Guam is calling on New Zealand and Australia to help aid the development of Pacific Island basketball.
The US Territory completed a clean sweep of their opposition in an Asia Cup pre-qualifying tournament in Thailand last month, to advance to the final round of qualifiers next year.
The former FIBA Oceania Championship was a closed shop to Pacific Island nations, with Australia and New Zealand contesting the final eight editions of the men's event from 2001-2015 and the final four women's events from 2009-2015.
Guam was invited to compete in FIBA Asia for the first time this year after winning gold at the 2015 Pacific Games in Port Moresby.
Head coach EJ Calvo said after so long sitting on the sidelines it was exactly the sort of challenge they had been craving.
"Definitely we know that we have a lot of work to do before we close the gap between Guam and the other countries in Asia - especially New Zealand and Australia," he said.
"We're just excited to compete and be on the court with them and do our best. We have a pretty wide range of ages on our team: some experienced veterans and college players who are also a big part of our future and then trying to keep the system going for the next couple of years and inspire the next generation."
Guam are currently 76th in the FIBA men's basketball world rankings, well adrift of Australia (10th) and New Zealand (38th).
EJ Calvo said one way the Trans-Tasman neighbours could help Pacific teams improve is by revisiting changes to eligibility rules, which no longer treat Oceania players as "locals".
"I hope for the future that Australia and New Zealand continue to help Pacific Island programmes get better," he said.
"The biggest thing that they've done in the past is allow Pacific Islanders to play in their professional league as local players but then of course that rule was taken away - was it a year ago or a couple of years ago?

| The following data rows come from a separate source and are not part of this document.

Definition fetch : Cmd unit :=
  this ← self;
  if bool_decide (_accountState this = None)
     || bool_decide (sessionAccount this = None)
     || isEmpty (_searchString this)
  then
    effect (Log Info "Not fetching sharees for searchString: ")
  else
    assign (set_fetchOngoing true);;
    Q_EMIT fetchOngoingChanged;;
    this ← self;
    let shareItemTypeString :=
      if _shareItemIsFolder this then "folder" else "file" in
    effect (GetSharees (sessionAccount this) (_searchString this)
              shareItemTypeString 1 50
              (if bool_decide (_lookupMode this = GlobalSearch)
               then true else false)).

(** The slot connected to [OcsJob::ocsError] by [fetch]. *)
Definition ocsErrorHandler (statusCode : Z) (message : QString) : Cmd unit :=
  assign (set_fetchOngoing false);;
  Q_EMIT fetchOngoingChanged;;
  Q_EMIT (displayErrorMessage statusCode message).

(** The pointer [parseSharee] returns owns a fresh object and is never
    null; the model returns the object, and the caller wraps it. *)
Definition parseSharee (data : QJsonObject) : Sharee :=
  let displayName := toString (value data "label") in
  let shareWith := toString (value (toObject (value data "value")) "shareWith") in
  let type := toInt (value (toObject (value data "value")) "shareType") in
  let additionalInfo :=
    toString (value (toObject (value data "value")) "shareWithAdditionalInfo") in
  let displayName :=
    if negb (isEmpty additionalInfo)
    then arg (tr "%1 (%2)" "sharee (shareWithAdditionalInfo)")
           displayName additionalInfo
    else displayName in
  mkSharee shareWith displayName type.

Definition shareeTypes : list string :=
  ["users"; "groups"; "emails"; "remotes"; "circles"; "rooms"].

(** The predicate handed to [std::find_if] over the blacklist. *)
Definition sameSharee (parsedSharee blacklistSharee : Sharee) : bool :=
  bool_decide (type parsedSharee = type blacklistSharee)
  && bool_decide (shareWith parsedSharee = shareWith blacklistSharee).

(** The body of the inner loop: one entry of a category. *)
Definition appendSharee (this : ShareeModel) (newSharees : list ShareePtr)
    (sharee : QJsonValue) : list ShareePtr :=
  let shareeJsonObject := toObject sharee in
  let parsedSharee := parseSharee shareeJsonObject in
  let shareeInBlacklistIt :=
    find (sameSharee parsedSharee) (_shareeBlacklist this) in
  if bool_decide (shareeInBlacklistIt ≠ None) then newSharees
  else newSharees ++ [Some parsedSharee].

(** The lambda [appendSharees]: both loops, threading [newSharees]. *)
Definition appendSharees (this : ShareeModel) (data : QJsonObject)
    (newSharees : list ShareePtr) : list ShareePtr :=
  foldl (λ newSharees shareeType,
           let category := toArray (value data shareeType) in
           foldl (appendSharee this) newSharees category)
        newSharees shareeTypes.

Definition shareesFetched (reply : QJsonDocument) : Cmd unit :=
  assign (set_fetchOngoing false);;
  Q_EMIT fetchOngoingChanged;;
  effect (Log Info "SearchString: ");;
  this ← self;
  let newSharees := [] in
  let replyDataObject :=
    toObject (value (toObject (value (object reply) "ocs")) "data") in
  let replyDataExactMatchObject := toObject (value replyDataObject "exact") in
  let newSharees := appendSharees this replyDataObject newSharees in
  let newSharees := appendSharees this replyDataExactMatchObject newSharees in
  effect BeginResetModel;;
  assign (set_sharees newSharees);;
  effect EndResetModel;;
  Q_EMIT shareesReady.

(** The two signals of the job [fetch] connects to, and their slots. *)
Inductive JobSignal : Type :=
  | shareeJobFinished (reply : QJsonDocument)
  | ocsError (statusCode : Z) (message : QString).

Definition jobSlot (s : JobSignal) : Cmd unit :=
  match s with
  | shareeJobFinished reply => shareesFetched reply
  | ocsError statusCode message => ocsErrorHandler statusCode message
  end.

End ShareeModel.

(** ** Vocabulary of the properties *)

(** The two segments of a response document. *)
Definition broadSegment (reply : QJsonDocument) : QJsonObject :=
  toObject (value (toObject (value (object reply) "ocs")) "data").

Definition exactSegment (reply : QJsonDocument) : QJsonObject :=
  toObject (value (broadSegment reply) "exact").

(** The candidates parsed from one category of a segment, in the order
    of its entries. *)
Definition categoryCandidates (tr : QString → QString → QString)
    (segment : QJsonObject) (category : string) : list Sharee :=
  (λ entry, parseSharee tr (toObject entry)) <$> toArray (value segment category).

(** The candidates of a segment, category after category. *)
Definition segmentCandidates (tr : QString → QString → QString)
    (segment : QJsonObject) : list Sharee :=
  categoryCandidates tr segment "users"
  ++ categoryCandidates tr segment "groups"
  ++ categoryCandidates tr segment "emails"
  ++ categoryCandidates tr segment "remotes"
  ++ categoryCandidates tr segment "circles"
  ++ categoryCandidates tr segment "rooms".

(** Some entry of the exclusion set has the type and the identifier of
    the candidate. *)
Definition isExcluded (exclusionSet : list Sharee) (candidate : Sharee) : Prop :=
  Exists (λ entry, type entry = type candidate
                   ∧ shareWith entry = shareWith candidate) exclusionSet.
(** * IMMERZO backend: OTP ledger and inquiry submission handlers

    A shallow embedding of [src/main.py] (the FastAPI handlers) and of the
    field constraints of [src/schemas.py].

    - Python dictionaries and the schemaless documents of the store are
      finite maps from field names to a small universe of values.
    - The handlers run in a state-and-exception monad over a [World]: the
      process-wide database handle, the local upload directory, and the
      number of clock readings taken so far.
    - The wall clock is an oracle [clock : nat -> Instant]: the [n]-th call
      of [datetime.now] in the life of the process returns [clock n].
    - Request models are records: a handler receives an instance whose
      fields already have their declared types, as the framework hands it
      over.  The declared field constraints are boolean predicates. *)

From Stdlib Require Import ZArith PrimFloat Ascii Strings.Byte.
From stdpp Require Import gmap strings list fin_maps.

Local Open Scope string_scope.
Local Open Scope Z_scope.

(* ===================================================================== *)
(** * Values, dictionaries and documents *)
(* ===================================================================== *)

(** What a dictionary of this program can hold: [None], booleans, strings,
    integers, floats, timezone-aware timestamps (microseconds since the
    epoch), store identifiers, and nested dictionaries. *)
Inductive value :=
  | VNull
  | VBool (b : bool)
  | VStr (s : string)
  | VInt (z : Z)
  | VFloat (f : float)
  | VTime (t : Z)
  | VOid (n : N)
  | VDoc (d : gmap string value).

Notation doc := (gmap string value).

(** Python truthiness, [bool(v)]. *)
Definition truthy (v : value) : bool :=
  match v with
  | VNull => false
  | VBool b => b
  | VStr s => negb (String.eqb s "")
  | VInt z => negb (z =? 0)
  | VFloat f => negb (PrimFloat.eqb f 0%float)
  | VTime _ => true
  | VOid _ => true
  | VDoc d => negb (size d =? 0)%nat
  end.

(** An [Optional[str]] attribute seen as a value. *)
Definition of_optional_str (o : option string) : value :=
  match o with Some s => VStr s | None => VNull end.

(** Equality of scalar values, as the store's equality match and Python's
    [==] decide it on the values this program compares (strings and
    identifiers).  Nested dictionaries are never compared. *)
Definition value_eqb (a b : value) : bool :=
  match a, b with
  | VNull, VNull => true
  | VBool x, VBool y => Bool.eqb x y
  | VStr x, VStr y => String.eqb x y
  | VInt x, VInt y => x =? y
  | VFloat x, VFloat y => PrimFloat.eqb x y
  | VTime x, VTime y => x =? y
  | VOid x, VOid y => (x =? y)%N
  | _, _ => false
  end.

(** [d.get(k)]: a missing key reads as [None]. *)
Definition dict_get (d : doc) (k : string) : value :=
  default VNull (d !! k).

(** [timedelta(minutes=n)], in microseconds. *)
Definition timedelta_minutes (n : Z) : Z := n * 60 * 1000000.

(* ===================================================================== *)
(** * Clock readings and [strftime] *)
(* ===================================================================== *)

(** Naive local wall-clock fields, as [datetime.now()] returns them. *)
Record DateTime := {
  year : nat; month : nat; day : nat;
  hour : nat; minute : nat; second : nat
}.

(** One reading of the clock: the aware UTC timestamp in microseconds
    ([datetime.now(timezone.utc)]) and the naive local fields
    ([datetime.now()]). *)
Record Instant := { utc : Z; local : DateTime }.

Definition digit (n : nat) : ascii :=
  match (n mod 10)%nat with
  | 0%nat => "0" | 1%nat => "1" | 2%nat => "2" | 3%nat => "3" | 4%nat => "4"
  | 5%nat => "5" | 6%nat => "6" | 7%nat => "7" | 8%nat => "8" | _ => "9"
  end%char.

Definition pad2 (n : nat) : string :=
  String (digit (n / 10)) (String (digit n) "").

Definition pad4 (n : nat) : string :=
  String (digit (n / 1000)) (String (digit (n / 100)) (pad2 n)).

(** [t.strftime('%Y%m%d%H%M%S')]: fourteen decimal digits (years run from
    1 to 9999 in [datetime]). *)
Definition strftime_YmdHMS (t : DateTime) : string :=
  pad4 (year t) +:+ pad2 (month t) +:+ pad2 (day t) +:+
  pad2 (hour t) +:+ pad2 (minute t) +:+ pad2 (second t).

(** [os.path.join(a, b)] on a POSIX system. *)
Definition os_path_join (a b : string) : string :=
  match b with
  | String "/" _ => b
  | _ =>
      if String.eqb a "" then b
      else if String.eqb (String.substring (String.length a - 1)%nat 1 a) "/" then a +:+ b
      else a +:+ "/" +:+ b
  end.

"That hurt a bunch of guys in Fiji and Tonga and definitely in Guam who the number of generations have been looking at that as finding a professional opportunity for a Pacific Island basketball player.
"I'm hoping that can be looked again and basically there's no opportunities for us to play domestically and play year-round and that would be a big benefit for us."
Each NBL team is able to contract a player from a FIBA Asia or Oceania country other than Australia or New Zealand as a non-restricted player.
However, in widening the eligibility to all of Asia, Pacific Island players are likely to be overlooked in favour of high-profile Asian imports.
Guam international Tai Wesley was signed by the New Zealand Breakers in 2014 using the old Oceania rule and won the Australian NBL title the following year.
He returned to the Auckland-based club in May, fresh from winning another NBL crown with Melbourne United, but was allowed to retain his "unrestricted" import status while he goes through the process of gaining New Zealand or Australian citizenship.
EJ Calvo said the next major focus for the Guam men's national team will be defending their Pacific Games gold medal in Samoa next year, with Tai Wesley and older brothers Mekeli and Russell expected to play a key role once again.